The study, published this week in the British Medical Journal (BMJ) Global Health, examined 210 outbreaks of five infectious diseases — cholera, Ebola, measles, meningitis and yellow fever — in 49 lower-income countries between 2000 and 2023.
Vaccine roll-outs in these settings had a dramatic impact, with the study showing they reduced both the number of infections and deaths by almost 60% across the five diseases.
For some of the diseases, the effect was far more dramatic.
Vaccination was shown to decrease deaths during yellow fever outbreaks by a full 99%, and 76% for Ebola.
At the same time, emergency vaccination significantly reduced the threat of outbreaks expanding.
It also estimated that the immunisation efforts carried out during the 210 outbreaks generated nearly $32 billion in economic benefits just from averting deaths and years of life lost to disability.
That amount was, however, likely to be a significant underestimate of overall savings, it said, pointing out that it did not take into account outbreak response costs or the social and macroeconomic impacts of disruptions created by large outbreaks.
The massive Ebola outbreak that hit West Africa in 2014, before the existence of approved vaccines, for instance, saw cases pop up worldwide and is estimated to have cost the West African countries alone more than $53 billion.

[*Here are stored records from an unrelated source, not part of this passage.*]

(** * Console-log parsers of the Bookkeeper speed tests

    A shallow embedding of the log-parsing scripts under
    [docs/speed_tests] and [docs/plans/Bookkeeper/speed_tests]:
    - the timing-event grouping of [parse_timing_data] and the phase
      durations it derives ([parse_console_log.py], [trial5_parser.py]);
    - the folder-metric extractors ([parse_folder_analysis_data],
      [parse_json_folder_analysis_data], [extract_complete_folder_data]);
    - [csv.DictWriter] as used by [write_csv] and [save_results];
    - the exit status of the scripts' [main].

    Conventions.  A Python [str] is a Rocq [string] holding its UTF-8
    bytes.  The literal parts of the regular expressions are ASCII, so
    they match the same at byte and at code-point positions; the
    classes [\s] and [\d] are tested on the decoded code points with
    their Unicode members (module [Uni]).  A Python [int] is a [Z].  A
    [float] read from the text is kept as the exact decimal it was read
    from (see [decimal]): [PFloat d] stands for the float nearest [d].
    The float arithmetic of the older extractor is binary64 (module
    [Double]); its results are kept as their exact decimal value. *)

From stdpp Require Import base gmap strings list sorting.
From Stdlib Require Import ZArith Lia Ascii.

Open Scope string_scope.

(* ================================================================== *)
(** ** Python values *)

(** A decimal [m * 10^e], kept normalised: [m] has no trailing zero
    digit unless it is 0, and 0 is [(0, 0)]. *)
Record decimal := Dec { dec_mant : Z; dec_exp : Z }.

Fixpoint strip_zeros (fuel : nat) (m e : Z) : decimal :=
  match fuel with
  | O => Dec m e
  | S f =>
      if Z.eqb m 0 then Dec 0 0
      else if Z.eqb (Z.rem m 10) 0 then strip_zeros f (Z.quot m 10) (e + 1)
      else Dec m e
  end.

Definition normalize (m e : Z) : decimal :=
  strip_zeros (S (Z.to_nat (Z.log2_up (Z.abs m + 1)))) m e.

(** The values the scripts put in their records; [PInf] and [PNaN] are
    the infinite and not-a-number floats. *)
Inductive pyval :=
| PInt (z : Z)
| PFloat (d : decimal)
| PBool (b : bool)
| PStr (s : string)
| PNone
| PInf (neg : bool)
| PNaN.
(** After a successful parse the fetcher always reaches the retrieval
    helper; the world it is called in depends on the cache policy. *)
Lemma fetch_unfold (path cache_dir : string) (w w1 : World)
    owner repo (ref : string) filepath :
  parse_github_path path w = (Ok (owner, repo, PStr ref, filepath), w1) ->
  let p := path_join cache_dir (cache_filename ref filepath) in
  let present := bool_decide (is_Some (files w !! p)) in
  fetch_github_file path cache_dir w =
  retrieve (raw_url owner repo ref filepath) cache_dir
    (cache_filename ref filepath)
    (if negb (is_release_tag ref) && present then
       {| files := delete p (files w);
          trace := trace w1 ++ [EvPrint (refreshing_msg owner repo ref filepath);
                                EvUnlink p] |}
     else if is_release_tag ref && present then
       after [EvPrint (using_cached_msg owner repo ref filepath)] w1
     else w1).
Proof.
  intros Hparse p present. subst p present.
  pose proof (parse_files _ _ _ _ Hparse) as Hfiles.
  unfold fetch_github_file. unfold bind at 1. rewrite Hparse.
  cbv beta iota zeta. cbn [match_release_tag py_format].
  unfold bind at 1. unfold ret at 1.
  destruct (is_release_tag ref); cbn [negb andb].
  - unfold bind at 1. unfold ret at 1. unfold bind at 1. unfold bind at 1.
    unfold path_exists at 1. rewrite Hfiles.
    destruct (bool_decide (is_Some (files w !! _))).
    + unfold print, emit at 1. rewrite bind_ret_r. reflexivity.
    + unfold ret at 1. rewrite bind_ret_r. reflexivity.
  - unfold bind at 1. unfold bind at 1. unfold path_exists at 1.
    rewrite Hfiles.
    destruct (bool_decide (is_Some (files w !! _))) eqn:Hpres.
    + apply bool_decide_eq_true in Hpres as [c Hc].
      unfold bind at 1. unfold print, emit at 1.
      unfold unlink, bind at 1. unfold emit at 1. cbn [files trace].
      rewrite Hfiles, Hc. rewrite bind_ret_r.
      rewrite <- app_assoc. reflexivity.
    + unfold bind at 1. unfold ret at 1. unfold ret at 1.
      rewrite bind_ret_r. reflexivity.
Qed.


End FetchFacts.

Section CachePolicy.
Context {E : Env}.
Import PyStr Wrapper.

(** C3. For a reference whose version is classified mutable, a file
    that exists at the cache path when the fetcher runs is unlinked
    first: the retrieval helper is called on a file system without it,
    and the trace shows the unlink before the retrieval. *)
Theorem fetch_github_file_refreshes_branch
    (path cache_dir owner repo ref filepath content : string)
    (w w1 : World) :
  parse_github_path path w = (Ok (owner, repo, PStr ref, filepath), w1) ->
  is_release_tag ref = false ->
  files w !! path_join cache_dir (cache_filename ref filepath)
  = Some content ->
  let p := path_join cache_dir (cache_filename ref filepath) in
  let url := raw_url owner repo ref filepath in
  let fname := cache_filename ref filepath in
  let out := pooch_retrieve url cache_dir fname (delete p (files w)) in
  delete p (files w) !! p = None /\
  fetch_github_file path cache_dir w =
  (fst out,
   {| files := snd out;
      trace := trace w1 ++ [EvPrint (refreshing_msg owner repo ref filepath);
                            EvUnlink p;
                            EvRetrieve url cache_dir fname] |}).
Proof.
  intros Hparse Hmut Hfile p url fname out. subst p url fname out.
  split; [apply lookup_delete_eq|].
  rewrite (fetch_unfold _ _ _ _ _ _ _ _ Hparse). cbv zeta.
  rewrite Hmut, Hfile. cbn [negb andb].
  rewrite bool_decide_eq_true_2 by eauto.
  rewrite retrieve_run. cbn [files trace].
  rewrite <- app_assoc. reflexivity.
Qed.

(** C4. For a reference whose version is classified immutable and a
    file present at the cache path, with a retrieval helper that reuses
    a present file: the fetcher removes nothing, the file keeps its
    content, and the path returned is the path of that file. *)
Theorem fetch_github_file_keeps_release
    (path cache_dir owner repo ref filepath content : string)
    (w w1 : World) :
  reuses_present_file E ->
  parse_github_path path w = (Ok (owner, repo, PStr ref, filepath), w1) ->
  is_release_tag ref = true ->
  files w !! path_join cache_dir (cache_filename ref filepath)
  = Some content ->
  let p := path_join cache_dir (cache_filename ref filepath) in
  exists evs,
    fetch_github_file path cache_dir w = (Ok p, after evs w) /\
    no_unlink evs /\
    files (after evs w) = files w /\
    files (after evs w) !! p = Some content.
Proof.
  intros Hreuse Hparse Hrel Hfile p. subst p.
  rewrite (fetch_unfold _ _ _ _ _ _ _ _ Hparse). cbv zeta.
  rewrite Hrel, Hfile. cbn [negb andb].
  rewrite bool_decide_eq_true_2 by eauto.
  rewrite retrieve_run.
  pose proof (parse_files _ _ _ _ Hparse) as Hfiles.
  cbn [after files trace]. rewrite Hfiles.
  rewrite Hreuse by (rewrite Hfile; eauto). cbn [fst snd].
  destruct (parse_effects _ _ _ _ Hparse) as [-> | [u ->]].
  - eexists. split; [|split; [|split]].
    + unfold after. rewrite <- app_assoc. reflexivity.
    + intros q [H | [H | []]]; discriminate.
    + reflexivity.
    + exact Hfile.
  - eexists. split; [|split; [|split]].
    + unfold after. cbn [files trace]. rewrite <- !app_assoc. reflexivity.
    + intros q [H | [H | [H | []]]]; discriminate.
    + reflexivity.
    + exact Hfile.
Qed.

End CachePolicy.

Lemma demo_reuses_present_file api raw copier :
  reuses_present_file (Demo.env api raw copier).
Proof.
  intros url dir fname fs [c Hc]. cbn [pooch_retrieve path_join Demo.env] in *.
  unfold Demo.pooch. now rewrite Hc.
Qed.

(** A cached copy of a branch file is removed before the retrieval. *)
Lemma fetch_github_file_refreshes_branch_witness :
  trace (snd (@Wrapper.fetch_github_file Demo.plain
                "gh:acme/widgets@master/config.yaml" Demo.cache_dir
                (Demo.cached "/home/user/.cache/acme/widgets/master_config.yaml"
                   "name: old")))
  = [EvPrint "Refreshing config.yaml from acme/widgets (branch: master)";
     EvUnlink "/home/user/.cache/acme/widgets/master_config.yaml";
     EvRetrieve
       "https://raw.githubusercontent.com/acme/widgets/refs/heads/master/config.yaml"
       "/home/user/.cache/acme/widgets" "master_config.yaml"].
Proof.
  rewrite (proj2 (@fetch_github_file_refreshes_branch Demo.plain
                    "gh:acme/widgets@master/config.yaml" Demo.cache_dir
                    "acme" "widgets" "master" "config.yaml" "name: old"
                    (Demo.cached
                       "/home/user/.cache/acme/widgets/master_config.yaml"
                       "name: old")
                    _ eq_refl eq_refl eq_refl)).
  reflexivity.
Defined.
(** * debby: package database, dependency resolver, archive sources

    A shallow embedding of the metadata-ingestion and dependency-resolution
    engine of debby (Go), and the properties of it that the specification
    states.

    Layout, following the Go packages:
    - [btree]      the ordered container of github.com/google/btree, as the
                   ascending list of its items;
    - [version], [arch], [dependency]
                   the value types the engine is written against;
    - [types]      [Package], its [ID] and its [Compare];
    - [packages]   [PackageDB] and the [Resolver];
    - [util]       [Decompress] and the hash reader;
    - [source]     [Source.Components] and [Component.Packages]. *)

From Stdlib Require Import ZArith String Ascii List Bool Lia Sorted.
From Stdlib.Strings Require Import Byte.
From stdpp Require Import base option list gmap strings.

Local Open Scope Z_scope.

(** ** Go's [strings] package *)

Module strings.

(** [strings.Compare]: -1, 0 or +1 by lexicographic byte order. *)
Definition Compare (a b : string) : Z :=
  match String.compare a b with
  | Lt => -1
  | Eq => 0
  | Gt => 1
  end.

(** The rest of [s] after the prefix [p], when [s] begins with [p]. *)
Fixpoint CutPrefix (s p : string) {struct p} : option string :=
  match p, s with
  | EmptyString, _ => Some s
  | String a p', String b s' =>
      if Ascii.eqb a b then CutPrefix s' p' else None
  | String _ _, EmptyString => None
  end.

(** [strings.HasPrefix]. *)
Definition HasPrefix (s p : string) : bool :=
  match CutPrefix s p with Some _ => true | None => false end.

(** [strings.TrimPrefix]: [s] without the leading [p], or [s] itself when
    [p] is not a prefix of it. *)
Definition TrimPrefix (s p : string) : string :=
  match CutPrefix s p with Some rest => rest | None => s end.

(** [strings.SplitN s "=" 2]: the text before the first [=], and the text
    after it when there is one. *)
Fixpoint SplitEq2 (s : string) : string * option string :=
  match s with
  | EmptyString => (EmptyString, None)
  | String c s' =>
      if Ascii.eqb c "="%char then (EmptyString, Some s')
      else let '(a, b) := SplitEq2 s' in (String c a, b)
  end.

Lemma strCompare_refl a : Compare a a = 0.
Proof.
  unfold Compare. pose proof (String.compare_antisym a a) as H.
  destruct (String.compare a a); simpl in H; congruence.
Qed.

Lemma strCompare_eq a b : Compare a b = 0 <-> a = b.
Proof.
  split.
  - unfold Compare. destruct (String.compare a b) eqn:E; try discriminate.
    intros _. now apply String.compare_eq_iff.
  - intros ->. apply strCompare_refl.
Qed.

Lemma strCompare_antisym a b : Compare a b = - Compare b a.
Proof.
  unfold Compare. rewrite (String.compare_antisym a b).
  destruct (String.compare b a); reflexivity.
Qed.

End strings.

(** ** The ordered container

    [btree.BTreeG] keeps one item per equivalence class of its [less]
    function ("if !less(a, b) && !less(b, a), we treat this to mean a == b")
    and iterates in ascending order.  The items of a tree are modelled as the
    ascending list that [Ascend] walks; every operation is the scan of that
    list that the documented behaviour describes. *)

Module btree.
Section BTreeG.
Context {T : Type} (less : T -> T -> bool).

(** [ReplaceOrInsert]: the item replaces the one equal to it, or is put at
    its place in the order. *)
Fixpoint ReplaceOrInsert (item : T) (t : list T) : list T :=
  match t with
  | [] => [item]
  | x :: t' =>
      if less x item then x :: ReplaceOrInsert item t'
      else if less item x then item :: x :: t'
      else item :: t'
  end.

(** [Delete]: removes the item equal to the one passed, if there is one. *)
Fixpoint Delete (item : T) (t : list T) : list T :=
  match t with
  | [] => []
  | x :: t' =>
      if less x item then x :: Delete item t'
      else if less item x then x :: t'
      else t'
  end.

(** [Get]: the item of the tree equal to the key. *)
Fixpoint Get (key : T) (t : list T) : option T :=
  match t with
  | [] => None
  | x :: t' =>
      if less x key then Get key t'
      else if less key x then None
      else Some x
  end.

(** [Ascend]: every item, in ascending order. *)
Definition Ascend (t : list T) : list T := t.

(** [AscendGreaterOrEqual pivot]: the items from the first one that is not
    below the pivot, in ascending order. *)
Fixpoint AscendGreaterOrEqual (pivot : T) (t : list T) : list T :=
  match t with
  | [] => []
  | x :: t' => if less x pivot then AscendGreaterOrEqual pivot t' else x :: t'
  end.

(** The items up to the last one that is not above the pivot. *)
Fixpoint upTo (pivot : T) (t : list T) : list T :=
  match t with
  | [] => []
  | x :: t' => if less pivot x then [] else x :: upTo pivot t'
  end.

(** [DescendLessOrEqual pivot]: the items not above the pivot, in
    descending order. *)
Definition DescendLessOrEqual (pivot : T) (t : list T) : list T :=
  rev (upTo pivot t).

(** An iterator callback returns [false] to stop the walk.  [walk f acc l]
    runs the callback [f] over the items [l] that an iteration yields,
    threading what the callback accumulates. *)
Fixpoint walk {A : Type} (f : A -> T -> A * bool) (acc : A) (l : list T) : A :=
  match l with
  | [] => acc
  | x :: l' => let '(acc', continue) := f acc x in
               if continue then walk f acc' l' else acc'
  end.

Lemma AscendGreaterOrEqual_incl pivot t x :
  In x (AscendGreaterOrEqual pivot t) -> In x t.
Proof.
  induction t as [|y t IH]; simpl; [tauto|].
  destruct (less y pivot); simpl; intuition.
Qed.

Lemma upTo_incl pivot t x : In x (upTo pivot t) -> In x t.
Proof.
  induction t as [|y t IH]; simpl; [tauto|].
  destruct (less pivot y); simpl; intuition.
Qed.

Lemma DescendLessOrEqual_incl pivot t x :
  In x (DescendLessOrEqual pivot t) -> In x t.
Proof.
  unfold DescendLessOrEqual. rewrite <- in_rev. apply upTo_incl.
Qed.

Lemma upTo_not_above pivot t x :
  In x (upTo pivot t) -> less pivot x = false.
Proof.
  induction t as [|y t IH]; simpl; [tauto|].
  destruct (less pivot y) eqn:E; simpl; [tauto|].
  intros [<-|H]; auto.
Qed.

Lemma Get_In key t x : Get key t = Some x -> In x t.
Proof.
  induction t as [|y t IH]; simpl; [discriminate|].
  destruct (less y key); [auto|].
  destruct (less key y); [discriminate|].
  intros [= ->]. now left.
Qed.

Lemma Get_equal key t x :
  Get key t = Some x -> less x key = false /\ less key x = false.
Proof.
  induction t as [|y t IH]; simpl; [discriminate|].
  destruct (less y key) eqn:E1; [auto|].
  destruct (less key y) eqn:E2; [discriminate|].
  intros [= <-]. auto.
Qed.

Lemma Delete_incl item t x : In x (Delete item t) -> In x t.
Proof.
  induction t as [|y t IH]; simpl; [tauto|].
  destruct (less y item); simpl; [intuition|].
  destruct (less item y); simpl; intuition.
Qed.

Lemma Delete_length item t : (length (Delete item t) <= length t)%nat.
Proof.
  induction t as [|y t IH]; simpl; [lia|].
  destruct (less y item); simpl; [lia|].
  destruct (less item y); simpl; lia.
Qed.

Lemma ReplaceOrInsert_In item t x :
  In x (ReplaceOrInsert item t) -> x = item \/ In x t.
Proof.
  induction t as [|y t IH]; simpl; [intuition|].
  destruct (less y item); simpl; [intuition|].
  destruct (less item y); simpl; intuition.
Qed.

Lemma ReplaceOrInsert_item item t : In item (ReplaceOrInsert item t).
Proof.
  induction t as [|y t IH]; simpl; [auto|].
  destruct (less y item); simpl; [auto|].
  destruct (less item y); simpl; auto.
Qed.

End BTreeG.
End btree.

(** ** Versions

    The [version] package is not among the sources at hand.  The database and
    the resolver use a version only through its comparison, its zero value,
    its parser and its rendering; they are written against that interface,
    [version.Ops].  [version.Debian] below is the model of the package that
    the specification describes. *)

Module version.

Class Ops (Version : Type) := {
(** the zero value [version.Version{}] of an unset [Version] field *)
zero : Version;
(** [a.Compare(b)]: negative, zero or positive *)
Compare : Version -> Version -> Z;
(** [version.Parse], [None] for its error *)
Parse : string -> option Version;
(** [v.String()] *)
String : Version -> string;
}.

(** What the engine relies on when it keeps versions in an ordered
    container: the comparison is a total preorder. *)
Class Laws (Version : Type) `{Ops Version} : Prop := {
  Compare_antisym : forall a b, Z.sgn (Compare a b) = - Z.sgn (Compare b a);
  Compare_trans : forall a b c,
    Compare a b <= 0 -> Compare b c <= 0 -> Compare a c <= 0;
}.

Section LawFacts.
Context {Version : Type} `{Laws Version}.

Lemma vcmp_refl a : Compare a a = 0.
Proof. pose proof (Compare_antisym a a). lia. Qed.

Lemma vcmp_flip_pos a b : 0 < Compare a b <-> Compare b a < 0.
Proof. pose proof (Compare_antisym a b). lia. Qed.

Lemma vcmp_flip_zero a b : Compare a b = 0 <-> Compare b a = 0.
Proof. pose proof (Compare_antisym a b). lia. Qed.

Lemma vcmp_eq_trans a b c :
  Compare a b = 0 -> Compare b c = 0 -> Compare a c = 0.
Proof.
  intros Hab Hbc.
  assert (Compare a c <= 0) by (apply (Compare_trans a b c); lia).
  assert (Compare c a <= 0).
  { apply (Compare_trans c b a).
    - apply vcmp_flip_zero in Hbc. lia.
    - apply vcmp_flip_zero in Hab. lia. }
  pose proof (Compare_antisym a c). lia.
Qed.

Lemma vcmp_lt_le_trans a b c :
  Compare a b < 0 -> Compare b c <= 0 -> Compare a c < 0.
Proof.
  intros Hab Hbc.
  assert (Hac : Compare a c <= 0) by (apply (Compare_trans a b c); lia).
  destruct (Z.eq_dec (Compare a c) 0) as [E|]; [|lia].
  assert (Compare b a <= 0).
  { apply (Compare_trans b c a); [lia|].
    apply vcmp_flip_zero in E. lia. }
  pose proof (Compare_antisym a b). lia.
Qed.

Lemma vcmp_le_lt_trans a b c :
  Compare a b <= 0 -> Compare b c < 0 -> Compare a c < 0.
Proof.
  intros Hab Hbc.
  assert (Hac : Compare a c <= 0) by (apply (Compare_trans a b c); lia).
  destruct (Z.eq_dec (Compare a c) 0) as [E|]; [|lia].
  assert (Compare c b <= 0).
  { apply (Compare_trans c a b); [|lia].
    apply vcmp_flip_zero in E. lia. }
  pose proof (Compare_antisym b c). lia.
Qed.

Lemma vcmp_eq_l a b c :
  Compare a b = 0 -> Z.sgn (Compare a c) = Z.sgn (Compare b c).
Proof.
  intros Hab.
  pose proof (vcmp_flip_zero a b) as Hf.
  destruct (Z.lt_trichotomy (Compare b c) 0) as [L|[E|G]].
  - assert (Compare a c < 0) by (apply (vcmp_le_lt_trans a b c); lia). lia.
  - rewrite (vcmp_eq_trans a b c Hab E), E. reflexivity.
  - apply vcmp_flip_pos in G.
    assert (Hca : Compare c a < 0).
    { apply (vcmp_lt_le_trans c b a); [lia|]. lia. }
    apply vcmp_flip_pos in Hca.
    pose proof (vcmp_flip_pos b c). lia.
Qed.

Lemma vcmp_eq_r a b c :
  Compare b c = 0 -> Z.sgn (Compare a b) = Z.sgn (Compare a c).
Proof.
  intros Hbc. apply vcmp_flip_zero in Hbc.
  pose proof (vcmp_eq_l c b a Hbc) as E.
  pose proof (Compare_antisym a b). pose proof (Compare_antisym a c). lia.
Qed.

End LawFacts.

End version.

(** ** Architectures

    The [arch] package is not among the sources either.  The engine uses
    [Arch.Is], [Arch.String], the zero value of an unset [Architecture]
    field and the literal [arch.MustParse("all")]. *)

Module arch.

Class Ops (Arch : Type) := {
(** the zero value [arch.Arch{}] *)
zero : Arch;
(** [a.Is(&b)] *)
Is : Arch -> Arch -> bool;
(** [a.String()] *)
String : Arch -> string;
(** [arch.MustParse("all")] *)
all : Arch;
}.

(** Architectures without wildcards: two that match have the same name. *)
Class Plain (Arch : Type) `{Ops Arch} : Prop := {
  Is_String : forall a b, Is a b = true -> String a = String b;
}.

End arch.

(** ** Dependency relations

    The fields of the [dependency] package's types that the database and the
    resolver read: a [Dependency] is a list of [Relation]s, a [Relation] a
    list of alternative [Possibility]s, a [Possibility] a name with an
    optional [VersionRelation] (a nil pointer when absent). *)

Module dependency.
Section Types.
Context {Ver : Type}.

Record VersionRelation := {
  Operator : string;
  Version : Ver;
}.

Record Possibility := {
  Name : string;
  PossiVersion : option VersionRelation;   (* field [Version *VersionRelation] *)
}.

Record Relation := {
  Possibilities : list Possibility;
}.

Record Dependency := {
  Relations : list Relation;
}.

(** The zero value of an unset dependency field. *)
Definition none : Dependency := {| Relations := [] |}.

End Types.
Arguments VersionRelation : clear implicits.
Arguments Possibility : clear implicits.
Arguments Relation : clear implicits.
Arguments Dependency : clear implicits.
End dependency.

(** ** Packages *)

Module types.
Section Package.
Context {Ver Arc : Type} `{version.Ops Ver} `{arch.Ops Arc}.

(** [types.Package], with the fields that the database, the resolver and the
    sources read or write.  The descriptive fields of the control paragraph
    (Source, Maintainer, Description, ...) take no part in them. *)
#[warnings="-register-all"]
Inductive Package := mkPackage {
  Name : string;                            (* field [Package] *)
  Version : Ver;
  Architecture : Arc;
  Provides : dependency.Dependency Ver;
  Depends : dependency.Dependency Ver;
  PreDepends : dependency.Dependency Ver;
  Priority : string;
  Filename : string;
  URLs : list string;
  IsVirtual : bool;
  Providers : list Package;
}.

The study comes after the World Health Organisation warned in April that outbreaks of vaccine-preventable diseases such as measles, meningitis, and yellow fever are on the rise globally amid misinformation and cuts to international aid.
Gavi, which helps vaccinate more than half the world’s children against infectious diseases, is itself currently trying to secure a fresh round of funding in the face of the global aid cuts and after Washington last month announced it would stop backing the group.